“Springtime flooding awareness” Part 2 – Irrigation Systems

It is common for irrigation systems even after fall time blow-out for there to be leaks and breakage do too freezing, ground erosion, soil movement and incomplete water evacuation.

In most cases broken irrigation lines cause flooding inside a living space because of hydraulic pressure exerted against a building foundation wall or basement floor slab.

The best way to avoid water damage and building water intrusions as a result of irrigation systems is too charged lines and closely monitor them at the same time.

Broken waterlines in an irrigation system are easily identified at the time in which the system is reinstated in the spring simply buy inspecting all water distribution sprinkler heads and spray nozzles when irrigation systems are charged and running.

failure to do identify leaks can cause ground saturation which can result in water pooling and water tables becoming saturated. This saturation can cause hydraulic pressures resulting in water penetrating buildings foundations, finish systems and even direct water escapes on or close to building exteriors resulting in seepage into living spaces.

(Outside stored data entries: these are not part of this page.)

(* ===== verification/HttpServer.v ===== *)
(** The HTTP server of the daemon ([httpserver.go]): the table of routes, and one
    handler per route, which reads its variables and form values and runs a command. *)

From stdpp Require Import sorting.
From S2P Require Import Prelude GoLib HttpLib Crypto Address Entry Util Sqlite NetStore NetDB DHT.
From S2P Require Import Post PieceStream PostDB Collection Proto Handshake StreamManager LocalPeer Client Peer PeerManager.
From S2P Require Import Explore NetMap CommandServer.

(** ** Routes *)

Inductive handler :=
| IndexHandler | Ping | Announce | PeerRSearch | PeerSearch | Recent | Popular | Mirror | MirrorProgress | PeerFtsIndex
| AddPost | FtsIndex | Resolve | Bootstrap | SelfSearch | SelfSuggest | SelfRecent | SelfPopular | AddMeta
| SaveCollection | RebuildCollection | Peers | RequestAddPeer | SelfSet | SelfGet | SelfExplore | AddressEncode
| SearchEntry | CpuProfile | MemProfile | SetSeedLeech | NetMap.

#[global] Instance handler_eq_dec : EqDecision handler.
Proof. solve_decision. Defined.

Definition route (tpl : string) (h : handler) : Route handler := mkRoute tpl h false.
Definition post (tpl : string) (h : handler) : Route handler := mkRoute tpl h true.

(** The routes of [ListenHttp], in their order. *)
Definition routes : list (Route handler) := [
  route "/" IndexHandler;
  route "/peer/{address}/ping/" Ping;
  route "/peer/{address}/announce/" Announce;
  post "/peer/{address}/rsearch/" PeerRSearch;
  post "/peer/{address}/search/" PeerSearch;
  route "/peer/{address}/recent/{page}/" Recent;
  route "/peer/{address}/popular/{page}/" Popular;
  route "/peer/{address}/mirror/" Mirror;
  route "/peer/{address}/mirrorprogress/" MirrorProgress;
  route "/peer/{address}/index/{since}/" PeerFtsIndex;
  post "/self/addpost/" AddPost;
  route "/self/index/{since}/" FtsIndex;
  route "/self/resolve/{address}/" Resolve;
  route "/self/bootstrap/{address}/" Bootstrap;
  post "/self/search/" SelfSearch;
  post "/self/suggest/" SelfSuggest;
  route "/self/recent/{page}/" SelfRecent;
  route "/self/popular/{page}/" SelfPopular;
  post "/self/addmeta/{pid}/" AddMeta;
  route "/self/savecollection/" SaveCollection;
  route "/self/rebuildcollection/" RebuildCollection;
  route "/self/peers/" Peers;
  route "/self/requestaddpeer/{remote}/{peer}/" RequestAddPeer;
  post "/self/set/{key}/" SelfSet;
  route "/self/get/{key}/" SelfGet;
  route "/self/explore/" SelfExplore;
  post "/self/encode/" AddressEncode;
  post "/self/searchentry/" SearchEntry;
  post "/self/profile/cpu/" CpuProfile;
  post "/self/profile/mem/" MemProfile;
  post "/self/seedleech/" SetSeedLeech;
  route "/self/map/" NetMap ].

(** ** Handlers *)

(** What a handler sees of a request: the variables of its route and the form. *)
Record Request := mkRequest { rq_vars : list (string * string); rq_form : gmap string string }.
Definition FormValue (r : Request) (k : string) : string := default ""%string (rq_form r !! k).
Definition vars (r : Request) (k : string) : string := var k (rq_vars r).

(** The answer on the wire: a redirect, the page of the index, a status with the
    object of [WriteJSON]. *)
Inductive response := Redirect (location : string) | PageNotFound | Page (text : string) | Json (status : Z) (body : reply).

(** What a request takes from the runtime and its libraries: the parameters of the
    commands, the texts of the errors of [strconv] and [base64], the decoding of a
    post from JSON. *)
Record Runtime := mkRuntime {
  ru_rand : nat -> option bytes;
  ru_maxPeers : Z;
  ru_iter : gmap string Z -> list (string * Z);
  ru_external_ip : string;
  ru_grow : nat -> nat;
  ru_ToLower : string -> string;
  ru_to_json : Entry -> string;
  ru_shuffle : nat -> nat;
  ru_open_db : string -> PostDb;
  ru_spare : nat;
  ru_order : gmap string nat -> list nat;
  ru_IsLetter : Z -> bool;
  ru_IsNumber : Z -> bool;
  ru_runes : string -> list Z;
  ru_ScanWords : string -> list string;
  ru_like : string -> string -> bool;
  ru_create : string -> option error;
  ru_start : string -> option error;
  ru_write : string -> option error;
  ru_num_error : string -> string;
  ru_corrupt : string -> string;
  ru_Unmarshal : string -> Post + error;
}.

Section Handlers.
Context {C : Crypto} {D : Sqlite} {R : SqlOrder} {K : Msgpack} {W : Network}.
Context (ru : Runtime).

Definition write_http_response (cr : CommandResult) : response := Json (http_status cr) (WriteJSON cr).
Definition respond (m : M Node CommandResult) : M CommandServer response :=
  cr ← on_node m; mret (write_http_response cr).

(** [strconv.Atoi], whose error is answered at once. *)
Definition with_int (text : string) (f : Z -> M CommandServer response) : M CommandServer response :=
  match Atoi text with
  | None => mret (write_http_response (refused (ErrText (ru_num_error ru text))))
  | Some i => f i
  end.

Definition http_IndexHandler : M CommandServer response := mret (Page "Zif").
Definition http_Ping (r : Request) : M CommandServer response :=
  respond (Command_Ping (ru_rand ru) (ru_maxPeers ru) (ru_iter ru) (vars r "address")).
Definition http_Announce (r : Request) : M CommandServer response :=
  respond (Command_Announce (ru_rand ru) (ru_maxPeers ru) (ru_iter ru) (ru_external_ip ru) (vars r "address")).
Definition http_PeerRSearch (r : Request) : M CommandServer response :=
  with_int (FormValue r "page") (fun page =>
    respond (Command_RSearch (ru_rand ru) (ru_maxPeers ru) (ru_iter ru) (vars r "address") (FormValue r "query") page)).
Definition http_PeerSearch (r : Request) : M CommandServer response :=
  with_int (FormValue r "page") (fun page =>
    respond (Command_PeerSearch (ru_rand ru) (ru_maxPeers ru) (ru_iter ru) (vars r "address") (FormValue r "query") page)).
Definition http_Recent (r : Request) : M CommandServer response :=
  with_int (vars r "page") (fun page =>
    respond (Command_PeerRecent (ru_rand ru) (ru_maxPeers ru) (ru_iter ru) (vars r "address") page)).
Definition http_Popular (r : Request) : M CommandServer response :=
  with_int (vars r "page") (fun page =>
    respond (Command_PeerPopular (ru_rand ru) (ru_maxPeers ru) (ru_iter ru) (vars r "address") page)).
Definition http_Mirror (r : Request) : M CommandServer response :=
  respond (Command_Mirror (ru_rand ru) (ru_maxPeers ru) (ru_iter ru) (ru_shuffle ru) (ru_open_db ru) (ru_spare ru)
    (vars r "address")).
Definition http_MirrorProgress (r : Request) : M CommandServer response :=
  cr ← Command_GetMirrorProgress (vars r "address"); mret (write_http_response cr).
Definition http_PeerFtsIndex (r : Request) : M CommandServer response :=
  with_int (vars r "since") (fun since => respond (Command_PeerIndex (vars r "address") since)).

(** [AddPost]: whether to index comes from the form, not from the post. *)
Definition http_AddPost (r : Request) : M CommandServer response :=
  let index := bool_decide (FormValue r "index" = "true"%string) in
  match ru_Unmarshal ru (FormValue r "data") with
  | inr e => mret (write_http_response (refused e))
  | inl post => respond (Command_AddPost (ru_grow ru) post index)
  end.
Definition http_FtsIndex (r : Request) : M CommandServer response :=
  with_int (vars r "since") (fun since => respond (Command_SelfIndex since)).
Definition http_Resolve (r : Request) : M CommandServer response :=
  respond (Command_Resolve (ru_rand ru) (ru_maxPeers ru) (ru_iter ru) (vars r "address")).
Definition http_Bootstrap (r : Request) : M CommandServer response :=
  respond (Command_Bootstrap (ru_rand ru) (ru_maxPeers ru) (ru_iter ru) (vars r "address")).
Definition http_SelfSearch (r : Request) : M CommandServer response :=
  with_int (FormValue r "page") (fun page => respond (Command_SelfSearch (FormValue r "query") page)).
Definition http_SelfSuggest (r : Request) : M CommandServer response :=
  respond (Command_SelfSuggest
    (SearchProvider_Suggest (ru_IsLetter ru) (ru_IsNumber ru) (ru_runes ru) (ru_ScanWords ru) (ru_like ru))
    (FormValue r "query")).
Definition http_SelfRecent (r : Request) : M CommandServer response :=
  with_int (vars r "page") (fun page => respond (Command_SelfRecent page)).
Definition http_SelfPopular (r : Request) : M CommandServer response :=
  with_int (vars r "page") (fun page => respond (Command_SelfPopular page)).
Definition http_AddMeta (r : Request) : M CommandServer response :=
  with_int (vars r "pid") (fun pid => respond (Command_AddMeta pid (FormValue r "meta"))).
Definition http_SaveCollection : M CommandServer response := respond Command_SaveCollection.
Definition http_RebuildCollection : M CommandServer response := respond (Command_RebuildCollection (ru_grow ru)).
Definition http_Peers : M CommandServer response := respond (Command_Peers (ru_order ru)).
Definition http_RequestAddPeer (r : Request) : M CommandServer response :=
  respond (Command_RequestAddPeer (ru_rand ru) (ru_maxPeers ru) (ru_iter ru) (vars r "remote") (vars r "peer")).
Definition http_SelfSet (r : Request) : M CommandServer response :=
  respond (Command_LocalSet (ru_ToLower ru) (vars r "key") (FormValue r "value")).
Definition http_SelfGet (r : Request) : M CommandServer response :=
  respond (Command_LocalGet (ru_ToLower ru) (ru_to_json ru) (vars r "key")).
Definition http_SelfExplore : M CommandServer response := respond (Command_Explore (ru_rand ru) (ru_shuffle ru)).
Definition http_AddressEncode (r : Request) : M CommandServer response :=
  mret (write_http_response
    match base64_DecodeString (FormValue r "raw") with
    | None => refused (ErrText (ru_corrupt ru (FormValue r "raw")))
    | Some raw => Command_AddressEncode raw
    end).

(** [CpuProfile]: anything but "start" and "stop" leaves the zero result. *)
Definition http_CpuProfile (r : Request) : M CommandServer response :=
  let path := FormValue r "path" in
  mret (write_http_response
    (if bool_decide (FormValue r "do" = "start"%string) then Command_StartCpuProfile (ru_create ru) (ru_start ru) path
     else if bool_decide (FormValue r "do" = "stop"%string) then Command_StopCpuProfile
     else mkResult false ANone None)).
Definition http_MemProfile (r : Request) : M CommandServer response :=
  mret (write_http_response (Command_MemProfile (ru_create ru) (ru_write ru) (FormValue r "path"))).

(** [SetSeedLeech]: the numbers are converted to [uint]. *)
Definition http_SetSeedLeech (r : Request) : M CommandServer response :=
  with_int (FormValue r "id") (fun id =>
    with_int (FormValue r "seed") (fun seed =>
      with_int (FormValue r "leech") (fun leech =>
        respond (Command_SetSeedLeech (wrap64 id) (wrap64 seed) (wrap64 leech))))).
Definition http_SearchEntry (r : Request) : M CommandServer response :=
  with_int (FormValue r "page") (fun page =>
    respond (Command_EntrySearch (FormValue r "name") (FormValue r "desc") page)).

(** [NetMap] from the own entry. The recursion cannot be deeper than one level per
    stored entry and one. *)
Definition http_NetMap : M CommandServer response :=
  s ← get;
  let lp := nd_lp (cs_node s) in
  respond (Command_NetMap (S (length (entries (conn (lp_DHT lp))))) (Address_StringOr (EAddress (lp_Entry lp)) "")).

(** ** Serving a request *)

Definition handle (h : handler) (r : Request) : M CommandServer response :=
  match h with
  | IndexHandler => http_IndexHandler
  | Ping => http_Ping r
  | Announce => http_Announce r
  | PeerRSearch => http_PeerRSearch r
  | PeerSearch => http_PeerSearch r
  | Recent => http_Recent r
  | Popular => http_Popular r
  | Mirror => http_Mirror r
  | MirrorProgress => http_MirrorProgress r
  | PeerFtsIndex => http_PeerFtsIndex r
  | AddPost => http_AddPost r
  | FtsIndex => http_FtsIndex r
  | Resolve => http_Resolve r
  | Bootstrap => http_Bootstrap r
  | SelfSearch => http_SelfSearch r
  | SelfSuggest => http_SelfSuggest r
  | SelfRecent => http_SelfRecent r
  | SelfPopular => http_SelfPopular r
  | AddMeta => http_AddMeta r
  | SaveCollection => http_SaveCollection
  | RebuildCollection => http_RebuildCollection
  | Peers => http_Peers
  | RequestAddPeer => http_RequestAddPeer r
  | SelfSet => http_SelfSet r
  | SelfGet => http_SelfGet r
  | SelfExplore => http_SelfExplore
  | AddressEncode => http_AddressEncode r
  | SearchEntry => http_SearchEntry r
  | CpuProfile => http_CpuProfile r
  | MemProfile => http_MemProfile r
  | SetSeedLeech => http_SetSeedLeech r
  | NetMap => http_NetMap
  end.

Definition ServeHTTP (method path : string) (form : gmap string string) : M CommandServer response :=
  match Router_ServeHTTP routes method path with
  | Moved location => mret (Redirect location)
  | NotFound => mret PageNotFound
  | Handled h vs => handle h (mkRequest vs form)
  end.
End Handlers.

Example route_1 : Router_ServeHTTP routes "GET" "/peer/Zx/recent/12/" = Handled Recent [("address", "Zx"); ("page", "12")]%string.
Proof. vm_compute. reflexivity. Qed.
Example route_2 : Router_ServeHTTP routes "GET" "/peer/Zx/recent/12" = Moved "/peer/Zx/recent/12/".
Proof. vm_compute. reflexivity. Qed.
Example route_3 : Router_ServeHTTP routes "GET" "/self/search/" = NotFound.
Proof. vm_compute. reflexivity. Qed.
Example route_4 : Router_ServeHTTP routes "GET" "/" = Handled IndexHandler [].
Proof. vm_compute. reflexivity. Qed.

In some cases, fundamental design flaws in rudimentary irrigation system plumbing do not allow for proper drainage when fall blow outs are performed.

Irrigation lines that terminate beyond a fixture can result in water piling up at the end of the pipe. This type of design flaw commonly fails as the water freezes and expand breaking the pipe. The lack of a drain cap limits the ability to completely drain water from that section of the irrigation system.

A close inspected of your irrigation system once the system is charged in the spring is the best way to avoid water escapes. It is recommended to monitor the system for at least 24 hours as failures can occur after the systems is under pressure.

Another common problem is broken and/or compromised plumbing because of wildlife interference which can sometimes occur when rodents, grazing animals like dear, horses and cattle frequent the property. In the winter months these animals can seek water and chew through plumbing lines or sprinkler heads causing breakage.